According to one of those ur-TikToks posted by @paige.elysee earlier this week, you will be “shocked with their responses.” But if my friend group—and the WIRED Culture Slack—are any indication, the responses are simply … interesting? When I sent the question to group chats yesterday, most of the responses skewed toward, “Is this that Twitter poll? lol” or “I got asked this last night. Truly never.” In other words, they weren’t shocking but were definitely amusing. Some colleagues generously interjected with “My brain: ‘The Roman Empire is to men what girl dinner is to women’” and “My theory is that it's because that Daily Stoic podcast is so popular.” WIRED legend Steven Levy offered that he thinks about Ancient Rome, “Every time I write about Mark Zuckerberg.” But according to people who aren’t my friends, the answer is more along the lines of “every single day” or once a week or “a few times a month.”
I decided to poll WIRED colleagues. Now, I’m of the opinion that it’s kind of ridiculous to gender this question—people of all identities can be history buffs, y’all!—but maybe that’s an argument for another time. As of this writing, answers are still pouring in on the impromptu Google Form I set up, but in a group that consists of a good balance of men and women, about a fifth answered that they “never” think about the Roman Empire. “Never” was tied with “weekly,” followed by “monthly” at about 15 percent of respondents.

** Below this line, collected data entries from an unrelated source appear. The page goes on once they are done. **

Lemma reconciliation_partition_witness :
  NoDup (id <$> sample_processed) ∧
  ∃ approved_ids rejected_ids approved rejected,
    result (approval_gate sample_world "2025-01-15" sample_processed)
      = Done (approved_ids, rejected_ids) ∧
    approved = select_approved sample_processed approved_ids ∧
    rejected = select_rejected sample_processed rejected_ids ∧
    result (reconcile sample_world "2025-01-15" sample_processed)
      = Done (approved, rejected) ∧
    approved ++ rejected ≡ₚ sample_processed ∧
    ∀ r, r ∈ sample_processed →
         (r ∈ approved ∧ r ∉ rejected) ∨ ((r ∉ approved) ∧ r ∈ rejected).
Proof.
  assert (NoDup (id <$> sample_processed)) as Hnd
    by (apply (bool_decide_unpack _); vm_compute; exact I).
  split; [exact Hnd|].
  exact (reconciliation_partition sample_world "2025-01-15"
           sample_processed Hnd).
Defined.

(** C5: when no record reaches the threshold, the list of high-value ids
    is empty, the gate has no interaction with the outside world (its
    trace is empty: no callback is created, no approval request is sent)
    and it resolves with every record approved and none rejected. *)
Theorem approval_gate_no_high_value (w : world) (date : string)
    (processed : list record) :
  Forall (λ r, amount r < HIGH_VALUE_THRESHOLD) processed →
  high_value_ids_of processed = [] ∧
  approval_gate w date processed = ([], Done ([], [])) ∧
  reconcile w date processed = ([], Done (processed, [])).
Proof.
  intros Hall. rewrite Forall_forall in Hall.
  assert (high_value_ids_of processed = []) as EH.
  { unfold high_value_ids_of. rewrite filter_none; [done|].
    intros r Hr. specialize (Hall r Hr). lia. }
  split; [done|].
  assert (approval_gate w date processed = ([], Done ([], []))) as Hgate
    by by rewrite approval_gate_run, EH.
  split; [done|].
  unfold reconcile. rewrite Hgate, bind_done. cbn.
  unfold select_approved, select_rejected.
  rewrite filter_all, filter_none; [done| |].
  - intros r _ Hin. by apply elem_of_nil in Hin.
  - intros r Hr. left. by apply Hall.
Qed.

Lemma approval_gate_no_high_value_witness :
  approval_gate sample_world "2025-01-15"
    [with_enrichment (sale "S-0001" 15) 1 16;
     with_enrichment (sale "S-0004" 999999) 99999 1099998]
  = ([], Done ([], [])).
Proof.
  apply (approval_gate_no_high_value sample_world "2025-01-15"
           [with_enrichment (sale "S-0001" 15) 1 16;
            with_enrichment (sale "S-0004" 999999) 99999 1099998]).
  repeat constructor.
Defined.

(** ** The ledger stage *)

(** The runtime cannot read the dict of lines 252-255: the first call that
    raises ends the step with [AttributeError], whatever the number of
    attempts made so far. *)
Lemma context_step_retry_dict {A} (step : M A) (failed : event) (e : exn)
    (failures : nat) (n : Z) :
  context_step_retry retry_strategy step failed e (S failures) n
  = ([failed], Raise AttributeError).
Proof. reflexivity. Qed.

Lemma sync_batch_ok (w : world) (i : nat) (batch : list record) :
  sync_failures w i = 0%nat →
  sync_batch w i batch = ([EvSync batch], Done (length batch)).
Proof. intros Hf. unfold sync_batch. by rewrite Hf. Qed.

Lemma sync_batch_fail (w : world) (i : nat) (batch : list record) :
  (0 < sync_failures w i)%nat →
  sync_batch w i batch = ([EvSyncFailed batch], Raise AttributeError).
Proof.
  intros Hf. unfold sync_batch.
  destruct (sync_failures w i) as [|f]; [lia|].
  apply context_step_retry_dict.
Qed.

(** The loop over offsets and slices is the sequence of the consecutive
    batches. *)
Lemma ledger_sync_from (w : world) (all : list record) (m k : nat) :
  length (drop k all) = m →
  for_each ((λ i, i + k)%nat <$> Py.range (length (drop k all)) API_BATCH_SIZE)
    (λ i,
       let batch := Py.slice all i (i + API_BATCH_SIZE) in
       _ ← context_step_retry retry_strategy (sync_to_external_api batch)
             (EvSyncFailed batch) SyncFailure (sync_failures w i) 1;
       if decide (i + API_BATCH_SIZE < length all)%nat
       then context_wait API_RATE_LIMIT_WAIT_SECONDS
       else mret tt)
  = sync_batches w k (chunks API_BATCH_SIZE (drop k all)).
Proof.
  revert k. induction m as [m IH] using lt_wf_ind. intros k Hm.
  assert (0 < API_BATCH_SIZE)%nat as Hn by (unfold API_BATCH_SIZE; lia).
  destruct (drop k all) as [|x l] eqn:E.
  - cbn [length]. by rewrite range_nil.
  - rewrite <- E in *.
    assert (drop k all ≠ []) as Hne by by rewrite E.
    assert (0 < length (drop k all))%nat as Hpos by (rewrite E; cbn; lia).
    rewrite range_cons, chunks_cons by done.
    cbn [fmap list_fmap for_each sync_batches]. cbn zeta.
    rewrite <- list_fmap_compose, drop_drop.
    replace (length (drop k all) - API_BATCH_SIZE)%nat
      with (length (drop (k + API_BATCH_SIZE) all))
      by (rewrite !length_drop; lia).
    erewrite (list_fmap_ext _ (λ i, i + (k + API_BATCH_SIZE))%nat);
      [|intros _ i _; cbn; lia].
    rewrite (IH (length (drop (k + API_BATCH_SIZE) all)));
      [|rewrite <- Hm, !length_drop; rewrite length_drop in Hpos; lia|done].
    rewrite bind_assoc. unfold sync_batch.
    replace (Py.slice all (0 + k) (0 + k + API_BATCH_SIZE))
      with (take API_BATCH_SIZE (drop k all))
      by (unfold Py.slice; do 2 f_equal; lia).
    apply bind_ext. intros _. f_equal.
    destruct (decide (0 + k + API_BATCH_SIZE < length all)%nat) as [Hlt|Hge].
    + destruct (drop (k + API_BATCH_SIZE) all) as [|y l'] eqn:E'.
      * apply (f_equal length) in E'. rewrite length_drop in E'.
        cbn in E'. lia.
      * rewrite chunks_cons by done. done.
    + rewrite drop_ge by lia. done.
Qed.

Lemma ledger_sync_chunks (w : world) (approved_records : list record) :
  ledger_sync w approved_records =
  sync_batches w 0 (chunks API_BATCH_SIZE approved_records).
Proof.
  pose proof (ledger_sync_from w approved_records
                (length approved_records) 0 eq_refl) as H.
  rewrite drop_0 in H. rewrite <- H. unfold ledger_sync.
  f_equal. rewrite <- (list_fmap_id (Py.range _ _)) at 1.
  apply list_fmap_ext. intros _ i _. cbn. lia.
Qed.

Lemma synced_batches_app (t1 t2 : list event) :
  synced_batches (t1 ++ t2) = synced_batches t1 ++ synced_batches t2.
Proof. apply omap_app. Qed.

Lemma attempted_batches_app (t1 t2 : list event) :
  attempted_batches (t1 ++ t2) = attempted_batches t1 ++ attempted_batches t2.
Proof. apply omap_app. Qed.

Lemma rate_limit_waits_app (t1 t2 : list event) :
  rate_limit_waits (t1 ++ t2) = rate_limit_waits t1 ++ rate_limit_waits t2.
Proof. apply omap_app. Qed.

Lemma retry_delays_app (t1 t2 : list event) :
  retry_delays (t1 ++ t2) = retry_delays t1 ++ retry_delays t2.
Proof. apply omap_app. Qed.
(** * OpenJupy: error-analysis middleware, embedded and verified

    The Python sources embedded here are
      - [openjupy/mappings/packages.py]
      - [openjupy/mappings/error_fixes.py]
      - [openjupy/middleware/error_handler.py]
      - [openjupy/middleware/response_wrapper.py]
      - [validate_jupyter_setup.py] (the environment check and the report)

    Python [str] values are modelled as [string] (code points below 256),
    [dict[str, str]] as [gmap string string], the caller's response
    dictionaries as objects in a heap addressed by locations, and Python
    exceptions as the [Raise] outcome of a small error monad. *)

From Stdlib Require Import Ascii String ZArith DecimalString.
From stdpp Require Import gmap strings list fin_maps.

Open Scope Z_scope.

(* ===================================================================== *)
(** * Exceptions and the error monad *)
(* ===================================================================== *)

Inductive exn : Type :=
| KeyError (key : string)
| IndexError
| ValueError
| TypeError
| Unmodelled.

Inductive result (A : Type) : Type :=
| Ok (a : A)
| Raise (e : exn).
Arguments Ok {A} a.
Arguments Raise {A} e.

Definition rbind {A B} (m : result A) (f : A -> result B) : result B :=
  match m with
  | Ok a => f a
  | Raise e => Raise e
  end.

Declare Scope res_scope.
Delimit Scope res_scope with res.
Notation "'let!' x ':=' m 'in' k" := (rbind m (fun x => k))
  (at level 10, x name, m at level 100, k at level 200) : res_scope.
Open Scope res_scope.

(* ===================================================================== *)
(** * Python string primitives *)
(* ===================================================================== *)

Module PyStr.

Definition nl : ascii := "010"%char.
Definition dq : ascii := "034"%char.
Definition sq : ascii := "039"%char.

Definition code (c : ascii) : N := N_of_ascii c.

(** [str.isspace] on one code point below 256. *)
Definition isspace (c : ascii) : bool :=
  let n := code c in
  ((9 <=? n) && (n <=? 13) || (28 <=? n) && (n <=? 32)
   || (n =? 133) || (n =? 160))%N.

Definition isdigit (c : ascii) : bool :=
  let n := code c in ((48 <=? n) && (n <=? 57))%N.

Definition nonempty (s : string) : bool :=
  match s with EmptyString => false | String _ _ => true end.

Fixpoint lstrip (s : string) : string :=
  match s with
  | String c s' => if isspace c then lstrip s' else s
  | EmptyString => EmptyString
  end.

Fixpoint rstrip (s : string) : string :=
  match s with
  | String c s' =>
      let r := rstrip s' in
      if negb (nonempty r) && isspace c then EmptyString else String c r
  | EmptyString => EmptyString
  end.

(** [s.strip()] *)
Definition strip (s : string) : string := rstrip (lstrip s).

(** [s.startswith(p)] *)
Fixpoint startswith (p s : string) : bool :=
  match p, s with
  | EmptyString, _ => true
  | String a p', String b s' => bool_decide (a = b) && startswith p' s'
  | String _ _, EmptyString => false
  end.

(** [s.endswith(p)] *)
Definition endswith (p s : string) : bool :=
  startswith (String.rev p) (String.rev s).

(** [sub in s] *)
Fixpoint contains (sub s : string) : bool :=
  startswith sub s ||
  match s with
  | String _ s' => contains sub s'
  | EmptyString => false
  end.

Fixpoint drop (n : nat) (s : string) : string :=
  match n, s with
  | O, _ => s
  | S n', String _ s' => drop n' s'
  | S _, EmptyString => EmptyString
  end.

Fixpoint take (n : nat) (s : string) : string :=
  match n, s with
  | O, _ => EmptyString
  | S n', String c s' => String c (take n' s')
  | S _, EmptyString => EmptyString
  end.

(** [s.split(c)] for a one-character separator [c]. *)
Fixpoint split_chr (c : ascii) (s : string) : list string :=
  match s with
  | EmptyString => [EmptyString]
  | String a s' =>
      if bool_decide (a = c) then EmptyString :: split_chr c s'
      else match split_chr c s' with
           | h :: t => String a h :: t
           | [] => [String a EmptyString]
           end
  end.
(** C7. [is_valid_url] is true exactly for the texts that contain a URL of
    the permissive pattern; [extract_url_from_text] returns nothing exactly
    for the other texts, and otherwise the URL that starts at the first
    offset where a URL starts, taken as far as its units go.  On the text of
    the specification it returns [https://example.com/page?q=1], and the text
    [no links here] has no URL. *)
Theorem url_detection :
  (forall text, is_valid_url text = true <-> contains_url text)
  /\ (forall text, extract_url_from_text text = None <-> ~ contains_url text)
  /\ (forall text u,
        extract_url_from_text text = Some u ->
        exists before after,
          text = before ++ u ++ after
          /\ is_url u
          /\ (forall n, (n < String.length before)%nat -> ~ url_starts_at n text)
          /\ (forall w tl, after = w ++ tl -> ~ unit_text w))
  /\ is_valid_url "check out https://example.com/page?q=1 today" = true
  /\ extract_url_from_text "check out https://example.com/page?q=1 today"
     = Some "https://example.com/page?q=1"
  /\ is_valid_url "no links here" = false
  /\ extract_url_from_text "no links here" = None.
Proof.
  assert (Hsome : forall text m rest,
            search url_pattern text = Some (m, rest) ->
            exists before,
              text = before ++ m ++ rest /\ is_url m
              /\ (forall n, (n < String.length before)%nat -> ~ url_starts_at n text)
              /\ (forall w tl, rest = w ++ tl -> ~ unit_text w)).
  { intros text m rest H. unfold search in H.
    destruct (search_from_some _ _ _ _ _ H) as (before & Htext & Hat & Hfirst).
    exists before. split; [exact Htext|].
    destruct (match_at_sound _ _ _ _ _ Hat) as (_ & p' & Hm).
    destruct (matches_url _ _ _ _ Hm) as (u & Hu & Hurl).
    assert (u = m) as ->.
    { clear - Hu. revert u Hu. induction m as [|c m IH]; intros u H.
      - destruct u as [|d u]; [reflexivity|]. exfalso.
        assert (Hl := f_equal String.length H). simpl in Hl.
        rewrite length_app in Hl. lia.
      - destruct u as [|d u]; simpl in H.
        + exfalso. assert (Hl := f_equal String.length H). simpl in Hl.
          rewrite length_app in Hl. lia.
        + injection H as -> H. f_equal. now apply IH. }
    split; [exact Hurl|]. split.
    - intros n Hn (before1 & u1 & after1 & Htext1 & Hlen & Hurl1).
      destruct (matches_url_intro u1 Hurl1 (Spec.last_char None before1) after1)
        as (q & Hq).
      destruct (match_at_complete _ _ _ _ _ Hq) as (m1 & rest1 & Hat1).
      rewrite (Hfirst before1 (u1 ++ after1) Htext1 ltac:(lia)) in Hat1.
      discriminate.
    - eapply match_at_url_greedy; exact Hat. }
  assert (Hnone : forall text, search url_pattern text = None -> ~ contains_url text).
  { intros text H (before & u & after & Htext & Hurl).
    destruct (matches_url_intro u Hurl (Spec.last_char None before) after) as (q & Hq).
    destruct (match_at_complete _ _ _ _ _ Hq) as (m1 & rest1 & Hat1).
    unfold search in H.
    rewrite (search_from_none _ _ _ H before (u ++ after) Htext) in Hat1.
    discriminate. }
  split; [|split; [|split]].
  - intros text. unfold is_valid_url.
    destruct (search url_pattern text) as [[m rest]|] eqn:Hs.
    + split; [intros _|reflexivity].
      destruct (Hsome _ _ _ Hs) as (before & Htext & Hurl & _).
      exists before, m, rest. now split.
    + split; [discriminate|]. intros Hc. now apply Hnone in Hc.
  - intros text. unfold extract_url_from_text.
    destruct (search url_pattern text) as [[m rest]|] eqn:Hs.
    + split; [discriminate|]. intros Hn. exfalso. apply Hn.
      destruct (Hsome _ _ _ Hs) as (before & Htext & Hurl & _).
      exists before, m, rest. now split.
    + split; [intros _; now apply Hnone | reflexivity].
  - intros text u. unfold extract_url_from_text.
    destruct (search url_pattern text) as [[m rest]|] eqn:Hs; [|discriminate].
    intros H. injection H as <-. unfold group0. simpl.
    destruct (Hsome _ _ _ Hs) as (before & Htext & Hurl & Hfirst & Hgreedy).
    exists before, rest. repeat split; assumption.
  - repeat split; vm_compute; reflexivity.
Qed.

End UrlSearch.

(** *** The generator: fallback to [veo] and variations *)

Section GeneratorFacts.

Import Generator.

Lemma truthy_nonempty s : s <> "" -> Py.truthy s = true.
Proof. destruct s; [now intros H; elim H | reflexivity]. Qed.

(** C8. For every non-empty query and non-empty trends data, a generator type
    whose lower-cased form is not one of [veo], [runway], [pika],
    [stable_video] and [sora] gives the result the generator type [veo]
    gives; in particular the technical specifications are those of [veo]. *)
Theorem unknown_generator_uses_veo (stamp : Z) (user_query : string)
  (trends : trends_data) (generator_type : string) (style_preferences : option style) :
  user_query <> "" ->
  trends <> None ->
  Py.mem (Py.lower generator_type) supported_generators = false ->
  generate_video_description stamp user_query trends generator_type style_preferences
  = generate_video_description stamp user_query trends "veo" style_preferences
  /\ exists payload,
       trends = Some payload
       /\ technical_specifications
            (generate_video_description stamp user_query trends generator_type
               style_preferences)
          = Some (_generate_technical_specs (_extract_trend_insights payload) "veo")
       /\ spec_generator_type
            (_generate_technical_specs (_extract_trend_insights payload) "veo") = "veo".
Proof.
  intros Hq Ht Hg. destruct trends as [payload|]; [|contradiction].
  unfold generate_video_description. rewrite (truthy_nonempty _ Hq), Hg.
  change (Py.mem (Py.lower "veo") supported_generators) with true.
  split; [reflexivity|]. exists payload. repeat split.
Qed.


Lemma video_variations_three user_query ci generator_type style_preferences :
  List.length (_create_video_variations user_query ci generator_type style_preferences)
  = 3%nat.
Proof. reflexivity. Qed.


End GeneratorFacts.

(** With the generator type [unknown_gen] the sample query gets the result
    and the technical specifications of [veo]. *)
Lemma unknown_generator_uses_veo_witness :
  "Promo video for running shoes" <> ""
  /\ Some Samples.payload <> None
  /\ Py.mem (Py.lower "unknown_gen") Generator.supported_generators = false
  /\ Generator.generate_video_description 0 "Promo video for running shoes"
       (Some Samples.payload) "unknown_gen" None
     = Generator.generate_video_description 0 "Promo video for running shoes"
         (Some Samples.payload) "veo" None
  /\ Generator.technical_specifications
       (Generator.generate_video_description 0 "Promo video for running shoes"
          (Some Samples.payload) "unknown_gen" None)
     = Some {| Generator.spec_generator_type := "veo";
               Generator.recommended_aspect_ratio := "16:9";
               Generator.recommended_resolution := "1080p";
               Generator.recommended_duration := "5-15 seconds";
               Generator.optimization_tips :=
                 ["Video content is trending - prioritize motion and transitions";
                  "Use clear, descriptive prompts"; "Focus on smooth motion";
                  "Avoid complex scenes"] |}.
Proof.
  split; [discriminate|]. split; [discriminate|]. split; [reflexivity|].
  destruct (unknown_generator_uses_veo 0 "Promo video for running shoes"
              (Some Samples.payload) "unknown_gen" None
              ltac:(discriminate) ltac:(discriminate) ltac:(reflexivity))
    as (Heq & payload & Hpayload & Hspecs & _).
  split; [exact Heq|]. rewrite Hspecs. injection Hpayload as <-. reflexivity.
Defined.
(* ===== verification/_CoqProject ===== *)
-Q . S2P
Prelude.v
Float.v
Text.v
Json.v
Redis.v
Zset.v
Keyspace.v
Scripts.v
Window.v
State.v
Store.v
Consume.v
Schedule.v
Lease.v
System.v
Safety.v
Md5.v
Py.v
Base.v
Importing.v
Loop.v
Heartbeat.v
Dist.v
Managed.v
Distributed.v
Limiter.v
Prometheus.v
ManagedDist.v
Rely.v
Worker.v
Asgi.v
AsyncLoop.v
AsyncDistributed.v
AsyncSim.v
Pool.v
Registry.v
Methods.v
Fleet.v
Cycle.v
Kills.v
Regex.v
Mirrors.v
Report.v
Classify.v
Run.v
Superfluity.v
Timeline.v
(* ===== verification/Prelude.v ===== *)
(** * Verification of redis-rate-limiter

    The package limits the rate and the concurrency of tasks, or the rate of
    HTTP requests, across any number of processes that share one Redis.  All
    shared state is in Redis and is changed by atomic Lua scripts
    (src/src/redis_rate_limiter/lua); the Python side
    (src/src/redis_rate_limiter) schedules tasks, runs a drain loop that asks
    the scripts for admission, hands admitted tasks to an execution backend,
    and keeps their leases alive.  Paths below are relative to
    src/src/redis_rate_limiter.

    ** Parts of the program and files of the development

    Foundations.  [Float]: doubles as rationals with a rounding after every
    operation; the laws of the rounding are a class, binary64 and exact
    arithmetic are instances.  [Text], [Json], [Md5]: numerals, json.dumps and
    json.loads, hashlib.md5 (standard library of Python and of Lua in Redis).
    [Redis]: the server is a parameter, a state with an executable effect per
    command; [RedisSpec] is the documented behaviour relied on, given by a
    view as a keyspace, and the keyspace itself is an instance.  [Zset],
    [Keyspace], [Store]: sorted sets, typed keys and the effect of one write.

    The scripts.  [Scripts] holds consume.lua, schedule.lua, acquire.lua,
    health.lua, renew.lua and release.lua, one definition each, command by
    command.  [State] abstracts the keys of a limiter to counters, leases,
    buffer, dead letter queue, fairness marks and deduplication marks, with
    the invariant [wt] of their types.  [Window], [Consume], [Schedule] and
    [Lease] state the contract of each script on this abstract state and
    prove it.  [System] is the fleet: every interleaving of script calls and
    of the passing of time from a fresh limiter, with a history; [Safety] has
    the theorems.

    The Python side.  [Py] is a state monad with exceptions over a world: the
    server behind a network whose every round trip may be preceded by the
    acts of other clients, fail before or after the command takes effect, or
    find the script cache flushed.  [Base] is core/base.py and
    core/scripts.py; [Importing] is core/importing.py; [Loop] is DrainLoop and
    BackendHealthMonitor, [Heartbeat] is HeartbeatScheduler, [Dist] is
    DistributedRateLimiterMixin and [Distributed] the rest of
    core/limiters.py, with the theorems in [Limiter].  [AsyncLoop] and
    [AsyncDistributed] translate core/async_limiters.py from its own text,
    and [AsyncSim] relates it to the synchronous classes.  [Managed] is
    core/managed.py for any class of limiters, [ManagedDist] its use by the
    distributed limiters.  [Worker] is core/decorators.py and the Celery, RQ,
    Huey and Dramatiq backends with their workers; [Pool] is the thread pool,
    process pool and asyncio backends; [Asgi] is backends/asgi; [Prometheus]
    is integrations/prometheus.py.  [Registry] is the store of limiter objects
    a process keeps and the steps that may change it.

    The two together.  [Rely] is a rely-guarantee logic of Python methods: a
    guarantee on the server, respected by the other processes, and the orders
    a method earns by admissions.  [Methods] proves every synchronous and
    asynchronous method in it, and the refresh of a managed limiter; [Fleet]
    discharges the interfaces with the reachable states of [System] and the
    concrete backends, defines the states a fleet of Python processes can
    reach and has the end-to-end theorems; [Cycle] follows one task through a
    drain.

    The tooling.  scripts/ of the repository holds the mutation testing tools;
    their computations are modelled, their processes and reports are not.
    [Kills] is the collector and the accumulator of
    src/scripts/mutmut_shared.py, which record the tests that kill each
    mutant; [Superfluity] is src/scripts/analyze_superfluity.py, which finds
    the tests whose kills another test subsumes.  [Classify] is the classifier
    of src/scripts/classify_mutants.py, on the matcher of [Regex] for the
    fragment of Python's re it uses, and [Mirrors] its pairing of synchronous
    and asynchronous mutants.  [Report], [Run] and [Timeline] are
    src/scripts/generate_mutmut_report.py: the counts and lists of a report,
    the report of a run, and the intervals of the tests, rebuilt from the
    events of their processes, with those that overlap.

    ** What is shown

    Scripts: consume, acquire, health, renew and release compute exactly
    their contracts; in every reachable state of a fleet no script fails, the
    keys keep their types, at most max_concurrency leases are held, a window
    admits at most the limit, every scheduled task is buffered, admitted or
    dropped and each at most as often as it was scheduled; the estimate stays
    within bounds of the exact sliding window; the head of the buffer is
    served by priority; workers take turns and a lone worker never waits for
    another; what was scheduled is what is read back.

    Limiters: scheduling claims a task once and releases the claim on
    failure; the evaluation of a script survives a lost script cache; a drain
    leaves a follow-up behind wherever something can run, and its failures
    are absorbed with exponential backoff until the 1025th in a row overflows;
    the drain loop loses no wake and stops when told to; live tasks always
    have a heartbeat pending, due before the lease runs out; tasks have the
    same signature exactly when they are the same call, up to the order of
    keys; leaving a task frees its slot; the lifetimes and delays have the bounds their
    comments claim; the asynchronous classes refine the synchronous ones.

    Fleets: whatever a fleet of synchronous and asynchronous limiters of one
    configuration does, with failing connections, flushed script caches,
    crashes and commands of others on their own keys, the limits of the
    scripts hold; what reaches the backends was admitted, admitted at most as
    often as it was scheduled, and is handed over once.  A fleet neither
    creates, retrieves nor updates limiters, and its limiters over task queues
    do not call [acquire].  On an undisturbed network the drain of a limiter
    that may drain serves the head of the queue, and a task its backend
    refuses is lost, while the drain counts a failure and backs off.

    Registry and backends: an update reaches every process; what one process
    creates another retrieves, except for the settings that are not persisted;
    whatever a process calls, its registry maps
    identifiers to live limiters of that identifier and retrievals keep
    returning the same one; what is scheduled is what a worker runs, in the
    lifecycle of the same task; a thread, process or asyncio pool is never
    overcommitted, and its count is exact up to the leaks the theorem names,
    refused submissions and work cancelled before its first step;
    the middleware enforces the window, handles every request
    once whatever Redis does, and tells refused clients the exact delay.

    Tooling: every kill a child observes is recorded under its mutant;
    deleting every test reported as subsumed keeps every mutant killed; the
    report of any run lists every mutant in its one place and its counts are
    exact; a diff is read back; a search finds the leftmost
    match and none only where there is none; the reported overlaps are exactly
    those of the intervals.

    Where the code does not do what it means to, the behaviour is a theorem:
    an expired head that stalls the queue, a refused dispatch that loses the
    task, a lost answer that duplicates a task, the overflow of the backoff,
    the inline acquisition of the queue backends, which makes consume.lua
    raise after it took a token, a lease and the signal, settings that a
    retrieval resets to their defaults, a refused submission or a
    cancelled future that leaks a slot, the race of a retrieval with an
    update, two overlapping first retrievals that start two limiters, a window
    that is no whole number of half milliseconds, reports of test files of the
    same name that overwrite each other, a test restarted under the same
    process number, fork-immune mutants that the printed classification never
    counts, method swaps that are taken for cosmetic string mutations.

    ** Bounds and fuel

    Windows are a whole number of milliseconds below 10^13 and clocks lie
    before the year 5138 ([clock_max]), where the window arithmetic of the
    scripts is exact in doubles; limits are at most 2^50, so that counts are
    exact.  Overflow and subnormals of doubles are not represented, except
    for the overflow of the backoff.  [loads] spends one unit of fuel per
    call and a document needs no more than its length, which is the fuel it is
    given; printing a float tries the seventeen significant digits a double
    needs; a greedy repetition of a pattern is tried once per character left,
    which is enough since it must consume.  Every other recursion is
    structural.

    ** Not modelled

    The content of log messages; the memory and scheduling of threads beyond
    the interleaving of their critical sections; the client libraries of
    Redis, the task queues and Prometheus, the executors and the ASGI server,
    which are parameters or the state they are documented to keep; the
    package's re-exports.  Strings are sequences of code points below 256;
    payloads arrive decoded.  A digest stands for the script it is evaluated
    with: that a server answers a digest with the source it was computed from
    is Redis's part, not the client's.  The name in a message is not resolved
    to a registered worker: a message and the worker of its backend are
    compared.  [time.time()] is read once where a line reads it twice, and
    neighbouring critical sections of the heartbeat's renewal are one step.  A
    child of a mutation run ends between two events, not while it writes its
    file.
    Of scripts/, what drives or patches the mutation testing program, reads
    files and lays out text is left out, as are the benchmarks, examples, demo
    and tests of the repository. *)

From Stdlib Require Export Ascii Setoid Morphisms ZArith QArith Qround Qabs Qpower Lqa Lia.
From stdpp Require Export base strings gmap option list.

#[global] Set Default Goal Selector "!".

(** Rationals stand for the numbers of Lua and Python; the scope is opened
    explicitly where a file computes with them. *)
#[global] Close Scope Q_scope.
Coercion inject_Z : Z >-> Q.

(** The notations of the development live in a scope of their own. *)
Declare Scope rl_scope.
Delimit Scope rl_scope with rl.

(** The hint database of the development: closing facts about the shared
    containers and numbers. *)
Create HintDb rl.

(** ** Tactics *)

(** Case analysis on the scrutinee of the outermost match of the goal. *)
Ltac case_goal :=
  match goal with
  | |- context [match ?x with _ => _ end] =>
      lazymatch x with
      | context [match _ with _ => _ end] => fail
      | _ => destruct x eqn:?
      end
  end.

(** Case analysis on the scrutinee of a match in a hypothesis. *)
Ltac case_hyp H :=
  match type of H with
  | context [match ?x with _ => _ end] =>
      lazymatch x with
      | context [match _ with _ => _ end] => fail
      | _ => destruct x eqn:?
      end
  end.

(** Reflect boolean comparisons of rationals and integers. *)
Ltac reflect_bools :=
  repeat match goal with
  | H : Qle_bool _ _ = true |- _ => apply Qle_bool_iff in H
  | H : Qle_bool _ _ = false |- _ =>
      let H' := fresh in
      rename H into H';
      assert (H := proj1 (Bool.not_true_iff_false _) H');
      rewrite Qle_bool_iff in H; apply Qnot_le_lt in H; clear H'
  | H : (_ <? _)%Z = true |- _ => apply Z.ltb_lt in H
  | H : (_ <? _)%Z = false |- _ => apply Z.ltb_ge in H
  | H : (_ <=? _)%Z = true |- _ => apply Z.leb_le in H
  | H : (_ <=? _)%Z = false |- _ => apply Z.leb_gt in H
  | H : (_ =? _)%Z = true |- _ => apply Z.eqb_eq in H
  | H : (_ =? _)%Z = false |- _ => apply Z.eqb_neq in H
  | H : andb _ _ = true |- _ => apply andb_prop in H; destruct H
  | H : negb _ = true |- _ => apply negb_true_iff in H
  | H : negb _ = false |- _ => apply negb_false_iff in H
  end.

In my deep, morning-long investigation, there were also more than a few responses that pointed to the Cold War or Pompeii or the 1920s as time periods more worthy of contemplation. This, ultimately, led me to a theory: Dudes/people don’t think about the Roman Empire a lot, they think about media about the Roman Empire. Video games set in the Colosseum, old films like Cleopatra, roughly a million History Channel docuseries, Monty Python’s Life of Brian—these things are burned into our memories. Jay-Z was able to put Russell Crowe’s “Are you not entertained?” at the beginning of “What More Can I Say” because Gladiator was so popular. 
My own ponderings of Ancient Rome tend to hover around the persecution of Christians and the empire’s conversion to Christianity after Constantine. Then I think of Keanu Reeves. One of my former editors responded to my group text query by noting that she’d recently watched HBO’s Rome concurrently with Amazon Prime Video’s Domina to “contrast the characterizations of Octavian’s wife during the Second Triumverate.” Then I Googled this and went down a rabbit hole of my own.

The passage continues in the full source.